Exercise objective
From the listing below, set down exactly the lines between the one holding "Some p, [])" and the one holding "Definition set_worker i", inclusive. No other line is wanted.

────

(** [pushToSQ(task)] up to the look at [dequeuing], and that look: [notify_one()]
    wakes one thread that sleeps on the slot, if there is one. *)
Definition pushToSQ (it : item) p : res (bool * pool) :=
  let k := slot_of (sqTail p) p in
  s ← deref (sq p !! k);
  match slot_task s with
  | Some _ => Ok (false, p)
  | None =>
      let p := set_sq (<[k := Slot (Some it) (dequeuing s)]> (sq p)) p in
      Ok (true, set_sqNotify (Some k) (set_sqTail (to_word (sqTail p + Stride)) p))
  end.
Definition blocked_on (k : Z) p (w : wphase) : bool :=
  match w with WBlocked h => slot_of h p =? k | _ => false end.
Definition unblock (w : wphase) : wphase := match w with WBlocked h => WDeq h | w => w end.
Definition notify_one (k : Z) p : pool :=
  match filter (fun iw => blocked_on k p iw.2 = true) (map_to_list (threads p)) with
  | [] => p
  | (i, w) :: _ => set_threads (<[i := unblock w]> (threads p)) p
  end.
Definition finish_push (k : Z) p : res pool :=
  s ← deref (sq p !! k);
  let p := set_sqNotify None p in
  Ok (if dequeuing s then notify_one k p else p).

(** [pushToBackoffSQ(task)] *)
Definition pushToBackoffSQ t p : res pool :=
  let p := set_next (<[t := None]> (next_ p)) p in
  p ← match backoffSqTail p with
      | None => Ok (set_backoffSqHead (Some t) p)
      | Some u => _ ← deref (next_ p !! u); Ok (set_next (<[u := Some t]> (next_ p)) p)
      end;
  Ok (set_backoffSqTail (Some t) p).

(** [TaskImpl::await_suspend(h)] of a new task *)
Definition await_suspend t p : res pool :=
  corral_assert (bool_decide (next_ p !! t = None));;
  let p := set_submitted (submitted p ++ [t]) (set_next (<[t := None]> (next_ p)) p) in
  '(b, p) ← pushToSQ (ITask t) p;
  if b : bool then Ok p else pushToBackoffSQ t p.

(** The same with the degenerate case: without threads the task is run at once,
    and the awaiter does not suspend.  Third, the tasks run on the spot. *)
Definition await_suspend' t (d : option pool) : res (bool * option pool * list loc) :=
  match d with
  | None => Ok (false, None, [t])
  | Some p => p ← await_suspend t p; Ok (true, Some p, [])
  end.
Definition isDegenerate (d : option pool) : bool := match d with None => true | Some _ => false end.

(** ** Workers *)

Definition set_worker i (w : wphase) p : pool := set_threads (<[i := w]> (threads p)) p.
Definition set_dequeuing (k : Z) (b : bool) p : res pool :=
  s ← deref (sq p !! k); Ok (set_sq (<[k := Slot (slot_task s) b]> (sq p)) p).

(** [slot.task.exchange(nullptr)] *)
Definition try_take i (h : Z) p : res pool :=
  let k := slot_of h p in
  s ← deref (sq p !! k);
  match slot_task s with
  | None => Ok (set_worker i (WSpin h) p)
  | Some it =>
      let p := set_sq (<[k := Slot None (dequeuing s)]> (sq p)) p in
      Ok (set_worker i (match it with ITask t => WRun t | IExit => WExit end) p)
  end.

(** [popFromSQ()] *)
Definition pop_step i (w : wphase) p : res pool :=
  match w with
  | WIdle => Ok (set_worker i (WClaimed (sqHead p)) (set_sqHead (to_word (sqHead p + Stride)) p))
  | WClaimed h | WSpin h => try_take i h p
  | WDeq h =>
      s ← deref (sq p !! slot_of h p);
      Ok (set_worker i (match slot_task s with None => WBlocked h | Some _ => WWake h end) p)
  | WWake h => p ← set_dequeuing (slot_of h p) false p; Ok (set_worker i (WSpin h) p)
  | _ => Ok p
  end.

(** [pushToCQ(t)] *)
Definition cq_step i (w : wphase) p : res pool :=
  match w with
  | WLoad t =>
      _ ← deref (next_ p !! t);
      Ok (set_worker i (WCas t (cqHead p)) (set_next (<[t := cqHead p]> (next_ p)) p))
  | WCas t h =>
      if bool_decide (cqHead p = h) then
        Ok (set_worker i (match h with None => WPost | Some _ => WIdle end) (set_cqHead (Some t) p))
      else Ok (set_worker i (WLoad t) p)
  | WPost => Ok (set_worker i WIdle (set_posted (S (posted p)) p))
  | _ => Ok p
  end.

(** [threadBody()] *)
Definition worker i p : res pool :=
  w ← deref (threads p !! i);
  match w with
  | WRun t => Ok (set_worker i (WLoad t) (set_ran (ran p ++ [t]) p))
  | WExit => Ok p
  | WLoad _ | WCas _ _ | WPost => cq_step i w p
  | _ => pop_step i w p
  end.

────

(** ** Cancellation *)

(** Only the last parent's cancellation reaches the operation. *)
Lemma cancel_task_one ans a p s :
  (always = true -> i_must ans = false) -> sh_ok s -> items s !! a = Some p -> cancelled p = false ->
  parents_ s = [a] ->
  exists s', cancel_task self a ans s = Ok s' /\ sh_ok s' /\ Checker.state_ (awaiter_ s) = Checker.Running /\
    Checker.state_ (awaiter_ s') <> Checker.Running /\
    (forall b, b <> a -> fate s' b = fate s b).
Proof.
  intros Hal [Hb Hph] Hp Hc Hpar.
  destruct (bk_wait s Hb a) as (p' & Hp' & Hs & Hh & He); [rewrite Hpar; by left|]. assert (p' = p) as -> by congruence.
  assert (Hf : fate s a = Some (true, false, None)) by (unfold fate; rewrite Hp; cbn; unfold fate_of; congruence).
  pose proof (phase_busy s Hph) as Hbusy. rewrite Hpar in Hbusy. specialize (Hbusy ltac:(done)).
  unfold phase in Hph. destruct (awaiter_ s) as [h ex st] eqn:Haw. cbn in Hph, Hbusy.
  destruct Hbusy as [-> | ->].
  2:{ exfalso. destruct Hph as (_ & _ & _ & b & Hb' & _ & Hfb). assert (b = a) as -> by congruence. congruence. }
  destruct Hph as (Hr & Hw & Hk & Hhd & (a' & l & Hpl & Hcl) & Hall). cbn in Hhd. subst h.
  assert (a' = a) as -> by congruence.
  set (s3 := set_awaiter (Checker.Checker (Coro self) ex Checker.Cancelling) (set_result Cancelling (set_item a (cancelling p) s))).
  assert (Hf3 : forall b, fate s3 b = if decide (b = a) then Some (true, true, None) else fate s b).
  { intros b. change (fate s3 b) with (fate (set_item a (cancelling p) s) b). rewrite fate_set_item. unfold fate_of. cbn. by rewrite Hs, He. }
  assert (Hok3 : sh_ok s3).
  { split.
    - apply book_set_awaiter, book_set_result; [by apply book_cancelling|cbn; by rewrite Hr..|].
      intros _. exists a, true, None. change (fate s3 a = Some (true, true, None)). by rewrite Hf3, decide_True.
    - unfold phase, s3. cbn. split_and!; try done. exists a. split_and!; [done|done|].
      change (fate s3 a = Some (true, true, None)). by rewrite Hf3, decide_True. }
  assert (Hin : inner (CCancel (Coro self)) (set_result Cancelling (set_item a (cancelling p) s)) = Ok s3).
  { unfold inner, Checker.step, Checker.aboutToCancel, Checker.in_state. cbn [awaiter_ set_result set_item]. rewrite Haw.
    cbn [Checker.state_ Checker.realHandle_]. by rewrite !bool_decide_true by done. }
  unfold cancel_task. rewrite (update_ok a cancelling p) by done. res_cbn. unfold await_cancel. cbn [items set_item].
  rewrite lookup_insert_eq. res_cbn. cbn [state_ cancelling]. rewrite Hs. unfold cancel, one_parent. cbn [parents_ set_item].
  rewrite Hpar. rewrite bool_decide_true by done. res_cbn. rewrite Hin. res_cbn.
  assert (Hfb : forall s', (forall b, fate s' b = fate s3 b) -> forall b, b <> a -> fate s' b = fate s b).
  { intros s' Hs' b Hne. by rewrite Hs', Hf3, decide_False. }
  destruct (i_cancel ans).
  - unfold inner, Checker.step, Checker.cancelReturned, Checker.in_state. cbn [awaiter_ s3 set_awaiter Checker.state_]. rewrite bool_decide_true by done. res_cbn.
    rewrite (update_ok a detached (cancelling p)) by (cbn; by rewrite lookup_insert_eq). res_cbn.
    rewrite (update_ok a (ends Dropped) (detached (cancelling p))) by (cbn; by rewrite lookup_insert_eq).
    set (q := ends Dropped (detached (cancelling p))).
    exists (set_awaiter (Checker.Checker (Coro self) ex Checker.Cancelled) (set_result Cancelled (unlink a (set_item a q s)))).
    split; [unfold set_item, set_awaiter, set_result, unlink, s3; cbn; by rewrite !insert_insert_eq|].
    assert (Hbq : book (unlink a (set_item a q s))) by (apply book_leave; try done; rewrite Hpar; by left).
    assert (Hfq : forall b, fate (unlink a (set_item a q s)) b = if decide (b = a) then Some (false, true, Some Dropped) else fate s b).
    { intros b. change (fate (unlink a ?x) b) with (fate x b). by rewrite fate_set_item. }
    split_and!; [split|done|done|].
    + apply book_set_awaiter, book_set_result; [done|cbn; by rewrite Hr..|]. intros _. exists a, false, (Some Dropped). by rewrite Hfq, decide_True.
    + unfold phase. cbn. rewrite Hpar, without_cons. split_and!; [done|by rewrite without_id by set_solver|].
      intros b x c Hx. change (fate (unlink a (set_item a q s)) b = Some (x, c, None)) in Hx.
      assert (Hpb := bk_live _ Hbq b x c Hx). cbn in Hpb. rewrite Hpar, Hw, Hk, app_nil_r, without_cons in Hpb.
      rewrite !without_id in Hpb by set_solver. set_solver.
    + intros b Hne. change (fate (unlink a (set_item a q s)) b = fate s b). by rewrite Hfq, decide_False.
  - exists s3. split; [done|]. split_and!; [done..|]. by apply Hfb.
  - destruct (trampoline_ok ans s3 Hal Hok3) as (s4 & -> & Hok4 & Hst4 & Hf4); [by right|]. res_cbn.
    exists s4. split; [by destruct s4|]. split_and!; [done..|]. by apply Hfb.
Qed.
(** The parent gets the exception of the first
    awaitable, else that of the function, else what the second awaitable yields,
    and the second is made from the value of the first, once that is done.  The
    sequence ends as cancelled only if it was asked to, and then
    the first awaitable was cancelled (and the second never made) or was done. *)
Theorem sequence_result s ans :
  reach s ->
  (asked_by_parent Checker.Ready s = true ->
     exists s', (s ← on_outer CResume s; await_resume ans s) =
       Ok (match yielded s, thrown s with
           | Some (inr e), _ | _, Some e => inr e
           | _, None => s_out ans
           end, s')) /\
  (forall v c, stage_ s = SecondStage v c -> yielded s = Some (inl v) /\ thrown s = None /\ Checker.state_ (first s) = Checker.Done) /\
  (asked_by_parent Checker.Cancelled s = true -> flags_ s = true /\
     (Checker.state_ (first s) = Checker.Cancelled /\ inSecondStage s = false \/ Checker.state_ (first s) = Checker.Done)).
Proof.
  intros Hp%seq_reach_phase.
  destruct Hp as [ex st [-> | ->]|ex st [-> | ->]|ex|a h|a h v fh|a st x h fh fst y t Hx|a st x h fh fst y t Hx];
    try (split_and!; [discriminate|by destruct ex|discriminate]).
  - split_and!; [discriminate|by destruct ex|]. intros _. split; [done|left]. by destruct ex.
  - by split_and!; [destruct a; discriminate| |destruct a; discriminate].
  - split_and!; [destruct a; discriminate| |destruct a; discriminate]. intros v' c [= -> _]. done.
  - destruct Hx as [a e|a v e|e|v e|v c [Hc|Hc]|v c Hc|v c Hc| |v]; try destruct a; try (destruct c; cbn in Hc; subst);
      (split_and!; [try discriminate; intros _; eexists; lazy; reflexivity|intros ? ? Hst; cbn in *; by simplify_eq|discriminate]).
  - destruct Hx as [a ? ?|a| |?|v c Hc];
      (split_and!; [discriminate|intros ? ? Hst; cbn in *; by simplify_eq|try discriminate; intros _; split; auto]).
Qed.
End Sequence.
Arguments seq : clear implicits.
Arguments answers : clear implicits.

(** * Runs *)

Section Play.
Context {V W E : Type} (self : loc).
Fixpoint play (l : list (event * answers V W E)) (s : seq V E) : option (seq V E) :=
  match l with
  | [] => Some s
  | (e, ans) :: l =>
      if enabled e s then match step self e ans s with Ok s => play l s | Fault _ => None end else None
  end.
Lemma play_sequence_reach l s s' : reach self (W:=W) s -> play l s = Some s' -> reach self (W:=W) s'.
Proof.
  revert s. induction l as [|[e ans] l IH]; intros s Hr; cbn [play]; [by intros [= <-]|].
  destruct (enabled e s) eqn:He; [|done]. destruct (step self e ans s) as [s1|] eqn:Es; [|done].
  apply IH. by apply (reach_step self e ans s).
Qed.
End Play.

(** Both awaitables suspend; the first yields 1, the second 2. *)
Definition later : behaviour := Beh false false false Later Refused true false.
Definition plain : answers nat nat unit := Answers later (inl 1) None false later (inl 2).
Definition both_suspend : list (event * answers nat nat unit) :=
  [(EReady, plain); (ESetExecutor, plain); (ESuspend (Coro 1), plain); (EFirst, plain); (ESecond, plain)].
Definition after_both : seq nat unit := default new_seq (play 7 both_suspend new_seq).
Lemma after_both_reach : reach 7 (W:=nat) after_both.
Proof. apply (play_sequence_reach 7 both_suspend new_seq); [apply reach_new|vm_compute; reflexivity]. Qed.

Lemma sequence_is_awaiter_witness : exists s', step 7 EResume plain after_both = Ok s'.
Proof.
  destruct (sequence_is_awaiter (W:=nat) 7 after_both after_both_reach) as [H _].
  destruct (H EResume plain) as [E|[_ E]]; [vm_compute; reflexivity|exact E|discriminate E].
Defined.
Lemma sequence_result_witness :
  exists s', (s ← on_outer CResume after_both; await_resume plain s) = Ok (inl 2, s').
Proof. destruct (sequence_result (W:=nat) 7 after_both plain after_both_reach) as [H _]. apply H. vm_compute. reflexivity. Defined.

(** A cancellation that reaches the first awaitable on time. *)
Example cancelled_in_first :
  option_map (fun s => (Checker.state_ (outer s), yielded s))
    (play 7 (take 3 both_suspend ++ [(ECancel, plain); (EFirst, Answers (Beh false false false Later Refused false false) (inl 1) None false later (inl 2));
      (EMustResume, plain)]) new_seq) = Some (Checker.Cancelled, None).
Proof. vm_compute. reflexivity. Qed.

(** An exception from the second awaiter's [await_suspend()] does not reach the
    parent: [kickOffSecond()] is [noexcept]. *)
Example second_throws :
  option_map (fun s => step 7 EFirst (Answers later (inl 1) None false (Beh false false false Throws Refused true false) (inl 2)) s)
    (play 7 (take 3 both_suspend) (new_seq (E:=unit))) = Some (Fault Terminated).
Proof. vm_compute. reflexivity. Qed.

────

Your solution
  | Some p => p ← await_suspend t p; Ok (true, Some p, [])
  end.
Definition isDegenerate (d : option pool) : bool := match d with None => true | Some _ => false end.

(** ** Workers *)

Definition set_worker i (w : wphase) p : pool := set_threads (<[i := w]> (threads p)) p.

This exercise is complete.